Exercise
What lines in the following entries hold the word "match"? Copy each one.

Data extracts
(* ===== verification/Encoding.v ===== *)
(** * Go's [encoding/base64] (the standard encoding) and [encoding/hex] *)

From S2P Require Import Prelude GoStrings.
From Stdlib Require Import Ascii String.

#[local] Open Scope string_scope.
#[local] Open Scope list_scope.
#[local] Open Scope N_scope.

(** ** Base64 *)

(** The character of a six-bit value, and back. *)
Definition b64_char (n : N) : ascii :=
  ascii_of_N (if n <? 26 then 65 + n
              else if n <? 52 then 97 + (n - 26)
              else if n <? 62 then 48 + (n - 52)
              else if n =? 62 then 43 else 47).

Definition b64_value (a : ascii) : option N :=
  let n := of_byte a in
  if (65 <=? n) && (n <=? 90) then Some (n - 65)
  else if (97 <=? n) && (n <=? 122) then Some (n - 97 + 26)
  else if (48 <=? n) && (n <=? 57) then Some (n - 48 + 52)
  else if n =? 43 then Some 62
  else if n =? 47 then Some 63
  else None.

Definition padChar : ascii := ascii_of_N 61.

(** [base64.StdEncoding.EncodeToString]: 24 bits at a time. *)
Fixpoint b64_encode (l : list ascii) : list ascii :=
  match l with
  | [] => []
  | [a] =>
      let v := N.shiftl (of_byte a) 16 in
      [b64_char (N.land (N.shiftr v 18) 63); b64_char (N.land (N.shiftr v 12) 63); padChar; padChar]
  | [a; b] =>
      let v := N.lor (N.shiftl (of_byte a) 16) (N.shiftl (of_byte b) 8) in
      [b64_char (N.land (N.shiftr v 18) 63); b64_char (N.land (N.shiftr v 12) 63);
       b64_char (N.land (N.shiftr v 6) 63); padChar]
  | a :: b :: c :: l =>
      let v := N.lor (N.lor (N.shiftl (of_byte a) 16) (N.shiftl (of_byte b) 8)) (of_byte c) in
      b64_char (N.land (N.shiftr v 18) 63) :: b64_char (N.land (N.shiftr v 12) 63) ::
      b64_char (N.land (N.shiftr v 6) 63) :: b64_char (N.land v 63) :: b64_encode l
  end.

Definition base64_EncodeToString (b : bytes) : string :=
  string_of_list_ascii (b64_encode (list_ascii_of_string b)).

(** The [dlen]-character quantum [x], [y], [z], [w] as three bytes. *)
Definition b64_quantum (x y z w : N) : ascii * ascii * ascii :=
  let v := N.lor (N.lor (N.lor (N.shiftl x 18) (N.shiftl y 12)) (N.shiftl z 6)) w in
  (to_byte (N.shiftr v 16), to_byte (N.shiftr v 8), to_byte v).

(** [StdEncoding.DecodeString]: line breaks are skipped; padding ends the text;
    the bits that padding makes unused are not checked. *)
Fixpoint b64_decode (l : list ascii) : option (list ascii) :=
  match l with
  | [] => Some []
  | x :: y :: z :: w :: l =>
      x ← b64_value x; y ← b64_value y;
      if Ascii.eqb w padChar then
        match l with
        | _ :: _ => None
        | [] =>
            if Ascii.eqb z padChar then
              let '(a, _, _) := b64_quantum x y 0 0 in Some [a]
            else z ← b64_value z; let '(a, b, _) := b64_quantum x y z 0 in Some [a; b]
        end
      else
        z ← b64_value z; w ← b64_value w;
        let '(a, b, c) := b64_quantum x y z w in
        rest ← b64_decode l; Some (a :: b :: c :: rest)
  | _ => None
  end.

Definition line_break (a : ascii) : bool := (of_byte a =? 10) || (of_byte a =? 13).

Definition base64_DecodeString (s : string) : option bytes :=
  l ← b64_decode (filter (λ a, line_break a = false) (list_ascii_of_string s));
  Some (string_of_list_ascii l).

(** ** Hexadecimal *)

Definition hex_char (n : N) : ascii := ascii_of_N (if n <? 10 then 48 + n else 97 + (n - 10)).

Definition hex_value (a : ascii) : option N :=
  let n := of_byte a in
  if (48 <=? n) && (n <=? 57) then Some (n - 48)
  else if (97 <=? n) && (n <=? 102) then Some (n - 97 + 10)
  else if (65 <=? n) && (n <=? 70) then Some (n - 65 + 10)
  else None.

(** [hex.EncodeToString] and [hex.DecodeString]. *)
Fixpoint hex_EncodeToString (b : bytes) : string :=
  match b with
  | EmptyString => EmptyString
  | String a b =>
      String (hex_char (N.shiftr (of_byte a) 4))
        (String (hex_char (N.land (of_byte a) 15)) (hex_EncodeToString b))
  end.

Fixpoint hex_DecodeString (s : string) : option bytes :=
  match s with
  | EmptyString => Some EmptyString
  | String _ EmptyString => None
  | String p (String q s) =>
      a ← hex_value p; b ← hex_value q;
      r ← hex_DecodeString s;
      Some (String (to_byte (N.lor (N.shiftl a 4) b)) r)
  end.

(** ** Lemmas *)

(** Facts about all values below a bound, by evaluation. *)
Lemma below (n : N) (k : nat) (P : N → bool) :
  forallb P (N.of_nat <$> seq 0 k) = true → n < N.of_nat k → P n = true.
Proof.
  rewrite forallb_forall. intros Hall Hn. apply Hall, list_elem_of_In, list_elem_of_fmap.
  exists (N.to_nat n). rewrite N2Nat.id. split; [done|]. apply elem_of_seq. lia.
Qed.

Lemma b64_value_char n : n < 64 → b64_value (b64_char n) = Some n.
Proof.
  intros Hn. apply (bool_decide_unpack (b64_value (b64_char n) = Some n)).
  apply Is_true_true, (below n 64 (λ n, bool_decide (b64_value (b64_char n) = Some n))); [reflexivity|lia].
Qed.

Lemma b64_char_plain n : n < 64 → Ascii.eqb (b64_char n) padChar = false ∧ line_break (b64_char n) = false.
Proof.
  intros Hn. apply (bool_decide_unpack (_ ∧ _)).
  apply Is_true_true, (below n 64 (λ n, bool_decide (Ascii.eqb (b64_char n) padChar = false ∧ line_break (b64_char n) = false)));
    [reflexivity|lia].
Qed.

Lemma hex_value_char n : n < 16 → hex_value (hex_char n) = Some n.
Proof.
  intros Hn. apply (bool_decide_unpack (hex_value (hex_char n) = Some n)).
  apply Is_true_true, (below n 16 (λ n, bool_decide (hex_value (hex_char n) = Some n))); [reflexivity|lia].
Qed.

Lemma land_63_lt n : N.land n 63 < 64.
Proof. change 63 with (N.ones 6). rewrite N.land_ones. by apply N.mod_lt. Qed.

(** Splitting 24 bits into sextets and putting them together again. *)
Lemma sextets v :
  v < 2 ^ 24 →
  N.lor (N.lor (N.lor (N.shiftl (N.land (N.shiftr v 18) 63) 18)
                      (N.shiftl (N.land (N.shiftr v 12) 63) 12))
               (N.shiftl (N.land (N.shiftr v 6) 63) 6)) (N.land v 63) = v.
Proof.
  intros Hv. change 63 with (N.ones 6). apply N.bits_inj. intros i.
  rewrite !N.lor_spec.
  assert (Hb : ∀ k, N.testbit (N.shiftl (N.land (N.shiftr v k) (N.ones 6)) k) i =
    (k <=? i) && (i <? k + 6) && N.testbit v i).
  { intros k. destruct (N.leb_spec k i) as [Hk|Hk].
    - rewrite N.shiftl_spec_high' by done. rewrite N.land_spec, N.shiftr_spec'.
      replace (i - k + k) with i by lia. destruct (N.ltb_spec i (k + 6)).
      + rewrite N.ones_spec_low by lia. by rewrite andb_true_r.
      + rewrite N.ones_spec_high by lia. by rewrite andb_false_r.
    - by rewrite N.shiftl_spec_low. }
  rewrite !Hb. specialize (Hb 0). rewrite N.shiftr_0_r, N.shiftl_0_r in Hb. rewrite Hb.
  destruct (N.ltb_spec i 24) as [Hi|Hi].
  - destruct (N.testbit v i); [|by rewrite !andb_false_r]. rewrite !andb_true_r.
    apply orb_true_iff. repeat rewrite orb_true_iff. rewrite !andb_true_iff, !N.leb_le, !N.ltb_lt. lia.
  - assert (Hz : N.testbit v i = false).
    { destruct (decide (v = 0)) as [->|Hnz]; [apply N.bits_0|]. apply N.bits_above_log2.
      apply N.log2_lt_pow2; [lia|]. apply (N.lt_le_trans _ (2 ^ 24)); [done|].
      apply N.pow_le_mono_r; lia. }
    rewrite Hz. by rewrite !andb_false_r.
Qed.

(** Appending a byte to a number, and taking it off again. *)
Lemma push_byte_shiftr x a : N.shiftr (N.lor (N.shiftl x 8) (of_byte a)) 8 = x.
Proof.
  pose proof (of_byte_lt a).
  rewrite N.shiftr_lor, N.shiftr_shiftl_l, N.shiftl_0_r by lia.
  rewrite (N.shiftr_div_pow2 (of_byte a)), N.div_small by (cbn; lia). apply N.lor_0_r.
Qed.

Lemma push_byte_low x a : to_byte (N.lor (N.shiftl x 8) (of_byte a)) = a.
Proof.
  rewrite <- (to_of_byte a) at 2. unfold to_byte. f_equal. change 256 with (2 ^ 8).
  rewrite <- !N.land_ones, N.land_lor_distr_l, (N.land_ones (N.shiftl x 8)), N.shiftl_mul_pow2.
  by rewrite N.Div0.mod_mul, N.lor_0_l.
Qed.

(** Three bytes as 24 bits. *)
Lemma three_bytes a b c :
  let v := N.lor (N.lor (N.shiftl (of_byte a) 16) (N.shiftl (of_byte b) 8)) (of_byte c) in
  v < 2 ^ 24 ∧ to_byte (N.shiftr v 16) = a ∧ to_byte (N.shiftr v 8) = b ∧ to_byte v = c.
Proof.
  cbn zeta.
  assert (Hv : N.lor (N.shiftl (of_byte a) 16) (N.shiftl (of_byte b) 8) =
    N.shiftl (N.lor (N.shiftl (of_byte a) 8) (of_byte b)) 8).
  { by rewrite N.shiftl_lor, N.shiftl_shiftl. }
  rewrite Hv. change 16 with (8 + 8) at 1. rewrite <- N.shiftr_shiftr, !push_byte_shiftr, !push_byte_low.
  split_and!; [|by rewrite to_of_byte|done|done].
  apply N.div_small_iff; [done|]. rewrite <- N.shiftr_div_pow2. change 24 with (8 + (8 + 8)).
  rewrite <- !N.shiftr_shiftr, !push_byte_shiftr, N.shiftr_div_pow2. apply N.div_small, of_byte_lt.
Qed.

Lemma quantum_sextets a b c :
  let v := N.lor (N.lor (N.shiftl (of_byte a) 16) (N.shiftl (of_byte b) 8)) (of_byte c) in
  b64_quantum (N.land (N.shiftr v 18) 63) (N.land (N.shiftr v 12) 63) (N.land (N.shiftr v 6) 63)
    (N.land v 63) = (a, b, c).
Proof.
  cbn zeta. destruct (three_bytes a b c) as (Hv & Ha & Hb & Hc). unfold b64_quantum.
  by rewrite sextets, Ha, Hb, Hc.
Qed.

(** A byte list in steps of three. *)
Lemma three_ind (P : list ascii → Prop) :
  P [] → (∀ a, P [a]) → (∀ a b, P [a; b]) → (∀ a b c l, P l → P (a :: b :: c :: l)) → ∀ l, P l.
Proof.
  intros H0 H1 H2 H3.
  enough (Hall : ∀ l, P l ∧ (∀ a, P (a :: l)) ∧ (∀ a b, P (a :: b :: l))) by apply Hall.
  induction l as [|x l (IH & IH1 & IH2)]; [done|]. split_and!; auto.
Qed.

Lemma b64_decode_encode l : b64_decode (b64_encode l) = Some l.
Proof.
  induction l as [|a|a b|a b c l IH] using three_ind; [done|..].
  - pose proof (quantum_sextets a zero zero) as Hq. cbn zeta in Hq.
    change (of_byte zero) with 0 in Hq. rewrite N.shiftl_0_l, !N.lor_0_r in Hq.
    assert (Hz : N.land (N.shiftr (N.shiftl (of_byte a) 16) 6) 63 = 0 ∧ N.land (N.shiftl (of_byte a) 16) 63 = 0).
    { change 63 with (N.ones 6). rewrite N.shiftr_shiftl_l, !N.land_ones, !N.shiftl_mul_pow2 by lia.
      change (2 ^ (16 - 6)) with (16 * 2 ^ 6). change (2 ^ 16) with (1024 * 2 ^ 6).
      by rewrite !N.mul_assoc, !N.Div0.mod_mul. }
    destruct Hz as [Hz1 Hz2]. rewrite Hz1, Hz2 in Hq. cbn [b64_encode b64_decode].
    rewrite !b64_value_char by apply land_63_lt. rewrite Ascii.eqb_refl. cbn [mbind option_bind]. by rewrite Hq.
  - pose proof (quantum_sextets a b zero) as Hq. cbn zeta in Hq.
    change (of_byte zero) with 0 in Hq. rewrite N.lor_0_r in Hq. set (v := N.lor _ _) in *.
    assert (Hz : N.land v 63 = 0).
    { change 63 with (N.ones 6). subst v. rewrite N.land_ones.
      assert (Hv : N.lor (N.shiftl (of_byte a) 16) (N.shiftl (of_byte b) 8) =
        N.shiftl (N.lor (N.shiftl (of_byte a) 8) (of_byte b)) 8) by (by rewrite N.shiftl_lor, N.shiftl_shiftl).
      rewrite Hv, N.shiftl_mul_pow2. change (2 ^ 8) with (4 * 2 ^ 6). by rewrite N.mul_assoc, N.Div0.mod_mul. }
    rewrite Hz in Hq. cbn [b64_encode]. fold v. cbn [b64_decode].
    rewrite !b64_value_char by apply land_63_lt. rewrite Ascii.eqb_refl. cbn [mbind option_bind].
    destruct (b64_char_plain (N.land (N.shiftr v 6) 63)) as [-> _]; [apply land_63_lt|].
    cbn [mbind option_bind]. by rewrite Hq.
  - pose proof (quantum_sextets a b c) as Hq. cbn zeta in Hq. cbn [b64_encode]. set (v := N.lor _ _) in *.
    cbn [b64_decode]. rewrite !b64_value_char by apply land_63_lt. cbn [mbind option_bind].
    destruct (b64_char_plain (N.land v 63)) as [-> _]; [apply land_63_lt|].
    cbn [mbind option_bind]. by rewrite Hq, IH.
Qed.

Lemma b64_encode_no_break l : Forall (λ a, line_break a = false) (b64_encode l).
Proof.
  assert (Hc : ∀ v, line_break (b64_char (N.land v 63)) = false).
  { intros v. apply b64_char_plain, land_63_lt. }
  induction l as [|a|a b|a b c l IH] using three_ind; cbn [b64_encode]; repeat (constructor; [done|]); done.
Qed.

Lemma filter_all {A} (P : A → Prop) `{∀ x, Decision (P x)} l : Forall P l → filter P l = l.
Proof. induction 1 as [|x l Hx _ IH]; [done|]. by rewrite filter_cons_True, IH. Qed.

Lemma base64_roundtrip b : base64_DecodeString (base64_EncodeToString b) = Some b.
Proof.
  unfold base64_DecodeString, base64_EncodeToString. rewrite list_ascii_of_string_of_list_ascii.
  rewrite filter_all by apply b64_encode_no_break.
  rewrite b64_decode_encode. cbn. by rewrite string_of_list_ascii_of_string.
Qed.

Lemma hex_roundtrip b : hex_DecodeString (hex_EncodeToString b) = Some b.
Proof.
  induction b as [|a b IH]; [done|]. cbn [hex_EncodeToString hex_DecodeString].
  assert (Hhi : N.shiftr (of_byte a) 4 < 16).
  { rewrite N.shiftr_div_pow2. apply N.Div0.div_lt_upper_bound. pose proof (of_byte_lt a). cbn. lia. }
  assert (Hlo : N.land (of_byte a) 15 < 16).
  { change 15 with (N.ones 4). rewrite N.land_ones. by apply N.mod_lt. }
  rewrite !hex_value_char by done. cbn [mbind option_bind]. rewrite IH. cbn [mbind option_bind].
  assert (Heq : N.lor (N.shiftl (N.shiftr (of_byte a) 4) 4) (N.land (of_byte a) 15) = of_byte a).
  { change 15 with (N.ones 4). rewrite N.land_ones, N.shiftl_mul_pow2, N.shiftr_div_pow2, N.lor_comm.
    apply N.bits_inj. intros i. rewrite N.lor_spec. destruct (N.ltb_spec i 4).
    - rewrite N.mod_pow2_bits_low, N.mul_pow2_bits_low by done. by rewrite orb_false_r.
    - rewrite N.mod_pow2_bits_high by done. replace i with (i - 4 + 4) at 1 by lia.
      rewrite N.mul_pow2_bits_add, N.div_pow2_bits. replace (i - 4 + 4) with i by lia. done. }
  by rewrite Heq, to_of_byte.
Qed.

Lemma length_hex b : String.length (hex_EncodeToString b) = (2 * String.length b)%nat.
Proof. induction b as [|a b IH]; [done|]. cbn. rewrite IH. lia. Qed.
(* ===== verification/Packet.v ===== *)
(** * Relay packets, and the libraries the relay is built on

    [internal/relay/packet.go] and [codec.go], with the interfaces of
    go-libp2p's [core/peer], of msgpack and of the libp2p stream layer that the
    code calls. *)

From S2P Require Import Prelude GoTime.

#[local] Open Scope Z_scope.

(** ** Constants of [packet.go] *)

Definition RelayProtocol : string := "/plural-star/relay/1.0.0".
Definition PresenceTTL : Duration := 60 * Second.
Definition PresenceRefreshInterval : Duration := 45 * Second.
Definition DedupCacheTTL : Duration := 10 * Second.
Definition DedupCacheEvictInterval : Duration := 5 * Second.
Definition RoutingTablePruneTicker : Duration := 30 * Second.

(** [type Packet struct]; [ID] is a [[16]byte]. *)
Record Packet := mkPacket {
  ID : bytes;
  SenderID : bytes;
  RecipientID : bytes;
  Payload : bytes;
  Timestamp : Z
}.

#[export] Instance Packet_eq_dec : EqDecision Packet.
Proof. solve_decision. Defined.

(** [NewPacketID]: [rand.Read] fills the array or fails; [None] is its error. *)
Definition NewPacketID (rand_Read : option bytes) : option bytes :=
  match rand_Read with
  | None => None
  | Some id => Some id
  end.

(** ** go-libp2p: [core/peer] *)
Class PeerLib := {
  (** [peer.IDFromBytes]: casts the bytes to an ID if they are a multihash. *)
  IDFromBytes : bytes → option peerID;
  (** [peer.Decode]: parses the base58 or CID text of an ID. *)
  Decode : string → option peerID;
  (** [ID.String]: the base58 text. *)
  IDString : peerID → string
}.

(** What the code relies on: a cast keeps the bytes, and printing an ID and
    decoding the text gives it back. *)
Class PeerLaws (L : PeerLib) := {
  IDFromBytes_bytes b i : IDFromBytes b = Some i → i = b;
  Decode_valid s i : Decode s = Some i → IDFromBytes i = Some i;
  Decode_String i : IDFromBytes i = Some i → Decode (IDString i) = Some i
}.

(** ** msgpack, at the type [Packet] *)
Class Msgpack := {
  msgpack_Marshal : Packet → option bytes;
  msgpack_Unmarshal : bytes → option Packet
}.

Class MsgpackLaws (M : Msgpack) := {
  msgpack_roundtrip p b : msgpack_Marshal p = Some b → msgpack_Unmarshal b = Some p
}.

(** [codec.go] *)
Definition Marshal `{Msgpack} (p : Packet) : option bytes := msgpack_Marshal p.

Definition UnmarshalPacket `{Msgpack} (b : bytes) : option Packet :=
  match msgpack_Unmarshal b with
  | None => None
  | Some p => Some p
  end.

(** ** libp2p streams: what happens to the [n]-th attempt to send a message to
    a peer. *)
Inductive StreamOutcome := OpenFailed | WriteFailed | Written.

Class StreamNet := {
  stream_outcome : nat → peerID → StreamOutcome
}.

(** ** Concrete libraries, to evaluate the model on concrete inputs *)

(** Identifiers are the non-empty byte strings, and are their own text. *)
Definition plain_id (b : bytes) : option peerID :=
  match b with EmptyString => None | _ => Some b end.

Definition plain_peers : PeerLib := {|
  IDFromBytes := plain_id; Decode := plain_id; IDString := id
|}.

Lemma plain_id_Some b i : plain_id b = Some i → i = b ∧ plain_id i = Some i.
Proof. destruct b; [done|]. intros [= <-]. done. Qed.

#[export] Instance plain_peers_laws : PeerLaws plain_peers.
Proof.
  split; cbn; [apply plain_id_Some|apply plain_id_Some|done].
Qed.

(** Packets as the encoding of the tuple of their fields. *)
Definition packet_tuple (p : Packet) : bytes * bytes * bytes * bytes * Z :=
  (ID p, SenderID p, RecipientID p, Payload p, Timestamp p).

Definition plain_msgpack : Msgpack := {|
  msgpack_Marshal p := Some (pack (packet_tuple p));
  msgpack_Unmarshal b := (λ '(i, s, r, l, t), mkPacket i s r l t) <$> unpack b
|}.

#[export] Instance plain_msgpack_laws : MsgpackLaws plain_msgpack.
Proof.
  split. intros p b [= <-]. cbn [msgpack_Unmarshal plain_msgpack].
  rewrite unpack_pack. by destruct p.
Qed.

(** A network on which every send succeeds, and one on which every send fails. *)
Definition all_written : StreamNet := {| stream_outcome _ _ := Written |}.
Definition none_open : StreamNet := {| stream_outcome _ _ := OpenFailed |}.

Solved problem
  match l with
  match l with
        match l with
  match b with
  match s with
  match rand_Read with
  match msgpack_Unmarshal b with
  match b with EmptyString => None | _ => Some b end.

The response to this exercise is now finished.